Interferons in Systemic Lupus Erythematosus

The Rheumatologist interviews Mary K. Crow, MD, physician-in-chief emerita and senior scientist at the HSS Research Institute about Interferons in Systemic Lupus Erythematosus. 

“It can be difficult to predict the long-term impact of research at the time it is being performed, but over time, as knowledge of a field grows, that impact can be tremendous,” explained Dr. Crow.

Dr. Crow is the co-author of a review that is part of a series on immunology for rheumatologists launched recently in Arthritis & Rheumatology (A&R).1 In this new installment, Dr. Crow, Mikhail Olferiev, MD, and Kyriakos Kirou, MD, DSc, review advances in interferon (IFN) research related to the pathogenesis and treatment of systemic lupus erythematous (SLE) and other systemic rheumatic diseases.2

“The review identifies many of the investigators who have been critical in defining type I interferon and the impact of interferon research on advances in science and medicine,” explained Dr.

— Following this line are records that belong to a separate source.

(** * Git-Lite: a shallow embedding of the repository engine

    The development follows the layering of the C++ sources:
    - [util]        (src/utils.cpp)            text helpers: [split], [trim], [isValidIdentifier];
    - [hashing]     (src/hashing.cpp)          SHA-256 digests printed by [toHex];
    - the file system the engine runs on (std::filesystem and the fstream classes);
    - [StorageManager] (src/storage_manager.cpp);
    - [RepoService]    (src/repo_service.cpp);
    - [GitLiteApp]     (src/gitlite_app.cpp): the permission gate and the command handlers.

    A std::string is a [string] (a sequence of 8-bit characters), a
    std::filesystem::path is the list of its components, and the disk is a
    finite map from resolved paths to nodes (a regular file with its bytes, or
    a directory).  Functions that touch the disk take the file system as an
    argument and return the new one; the clock read by [timestamp()] is an
    explicit argument of the operations that call it. *)

From Stdlib Require Import ZArith String Ascii List Lia Bool.
From stdpp Require Import base option list gmap strings.

Local Open Scope string_scope.
Local Open Scope list_scope.

(* ===================================================================== *)
(** ** Characters and text helpers (src/utils.cpp, std::string)           *)
(* ===================================================================== *)

Definition NL : ascii := "010"%char.
Definition TAB : ascii := "009"%char.
Definition CR : ascii := "013"%char.
Definition SP : ascii := " "%char.

Definition nl : string := String NL "".
Definition tab : string := String TAB "".

(** [std::getline(in, line, delim)] on a stream whose unread content is [s]:
    [None] when nothing can be extracted (end of input), otherwise the token
    before the first [delim] and the unread remainder (the delimiter is
    consumed). *)
Fixpoint until_delim (d : ascii) (s : string) : string * string :=
  match s with
  | EmptyString => (EmptyString, EmptyString)
  | String c s' =>
      if Ascii.eqb c d then (EmptyString, s')
      else let '(t, r) := until_delim d s' in (String c t, r)
  end.

Definition getline (d : ascii) (s : string) : option (string * string) :=
  match s with
  | EmptyString => None
  | _ => Some (until_delim d s)
  end.

(** The tokens read by [while (std::getline(ss, item, delim))]: this is
    [gitlite::util::split].  A trailing delimiter yields no empty last token,
    an empty text yields no token at all. *)
Fixpoint split (d : ascii) (s : string) : list string :=
  match s with
  | EmptyString => []
  | String c s' =>
      if Ascii.eqb c d then EmptyString :: split d s'
      else match split d s' with
           | [] => [String c EmptyString]
           | t :: ts => String c t :: ts
           end
  end.

(** The lines read by [while (std::getline(in, line))]. *)
Definition getlines (s : string) : list string := split NL s.

(** The first line of a file, [None] when [std::getline] fails. *)
Definition first_line (s : string) : option string :=
  match getline NL s with
  | Some (l, _) => Some l
  | None => None
  end.

(** [gitlite::util::trim]: strips the characters of [" \t\r\n"] at both ends. *)
Definition is_ws (c : ascii) : bool :=
  Ascii.eqb c SP || Ascii.eqb c TAB || Ascii.eqb c CR || Ascii.eqb c NL.

Fixpoint ltrim (s : string) : string :=
  match s with
  | EmptyString => EmptyString
  | String c s' => if is_ws c then ltrim s' else s
  end.

Fixpoint rtrim (s : string) : string :=
  match s with
  | EmptyString => EmptyString
  | String c s' =>
      match rtrim s' with
      | EmptyString => if is_ws c then EmptyString else String c EmptyString
      | r => String c r
      end
  end.

Definition trim (s : string) : string := rtrim (ltrim s).

(** [text.rfind(p, 0) == 0]: [p] is a prefix of [text]. *)
Fixpoint starts_with (p s : string) : bool :=
  match p, s with
  | EmptyString, _ => true
  | String a p', String b s' => Ascii.eqb a b && starts_with p' s'
  | String _ _, EmptyString => false
  end.

(** [text.substr(n)] for [n <= text.size()]. *)
Fixpoint substr (n : nat) (s : string) : string :=
  match n, s with
  | O, _ => s
  | S n', String _ s' => substr n' s'
  | S _, EmptyString => EmptyString
  end.

(** [text.substr(0, n)]. *)
Fixpoint substr0 (n : nat) (s : string) : string :=
  match n, s with
  | S n', String c s' => String c (substr0 n' s')
  | _, _ => EmptyString
  end.

(** [text.find(c)]: [None] stands for [std::string::npos]. *)
Fixpoint find (c : ascii) (s : string) : option nat :=
  match s with
  | EmptyString => None
  | String x s' => if Ascii.eqb x c then Some O else option_map S (find c s')
  end.

Definition is_alnum (c : ascii) : bool :=
  let n := nat_of_ascii c in
  (Nat.leb 48 n && Nat.leb n 57) || (Nat.leb 65 n && Nat.leb n 90) || (Nat.leb 97 n && Nat.leb n 122).

Fixpoint string_forallb (f : ascii -> bool) (s : string) : bool :=
  match s with
  | EmptyString => true
  | String c s' => f c && string_forallb f s'
  end.

(** [gitlite::util::isValidIdentifier]. *)
Definition isValidIdentifier (value : string) : bool :=
  match value with
  | EmptyString => false
  | _ => string_forallb (fun ch => is_alnum ch || Ascii.eqb ch "-" || Ascii.eqb ch "_" || Ascii.eqb ch ".") value
  end.

Fixpoint concat_strings (l : list string) : string :=
  match l with
  | [] => EmptyString
  | s :: r => s +:+ concat_strings r
  end.

(** [std::string::empty()]. *)
Definition empty (s : string) : bool :=
  match s with
  | EmptyString => true
  | _ => false
  end.

(* ===================================================================== *)
(** ** Hashing (src/hashing.cpp)                                          *)
(* ===================================================================== *)

(** Modelled from the spec: [crypto_hash_sha256] is libsodium's, which is not
    part of the sources; the spec fixes the digest algorithm as SHA-256, so the
    primitive is written out here after FIPS 180-4.  Words are 32-bit values
    held in [Z], with the wrap-around of each addition explicit. *)
Module SHA256.

Definition w32 (x : Z) : Z := Z.land x 4294967295.
Definition add32 (x y : Z) : Z := w32 (x + y).
Definition rotr (n x : Z) : Z := w32 (Z.lor (Z.shiftr x n) (Z.shiftl x (32 - n))).
Definition shr (n x : Z) : Z := Z.shiftr x n.

Definition Ch (x y z : Z) : Z := Z.lxor (Z.land x y) (Z.land (w32 (Z.lnot x)) z).
Definition Maj (x y z : Z) : Z := Z.lxor (Z.lxor (Z.land x y) (Z.land x z)) (Z.land y z).
Definition bsig0 (x : Z) : Z := Z.lxor (Z.lxor (rotr 2 x) (rotr 13 x)) (rotr 22 x).
Definition bsig1 (x : Z) : Z := Z.lxor (Z.lxor (rotr 6 x) (rotr 11 x)) (rotr 25 x).
Definition ssig0 (x : Z) : Z := Z.lxor (Z.lxor (rotr 7 x) (rotr 18 x)) (shr 3 x).
Definition ssig1 (x : Z) : Z := Z.lxor (Z.lxor (rotr 17 x) (rotr 19 x)) (shr 10 x).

Crow. “We review how interferon is induced and regulated, and its impact on host defense against virus infection, as well as its role in the pathophysiology of autoimmune, rheumatic diseases, particularly SLE.

“Understanding the history and progress of science allows us to have a deeper understanding of the underlying mechanisms of the diseases that we treat,” said Dr. Crow. “In the case of interferon, it is remarkable how the study of this cytokine family has generated essential knowledge of the role cytokines play in host defense and disease, and the essential aspects of biology that have, over time, led to identification of the type 1 interferon receptor, the [Janus kinase (JAK) signal transducer and activator of transcription (STAT)] pathway, the interferon-stimulated genes, the interferon regulatory factors and the plasmacytoid dendritic cell as an important cellular source of interferon.

“In addition to describing the trajectory of interferon research and its broad impact on understanding cytokine biology, the review lists many of the therapeutic agents currently in development or approved for treatment of rheumatic diseases that derive from research on the interferon pathway,” Dr. Crow explained.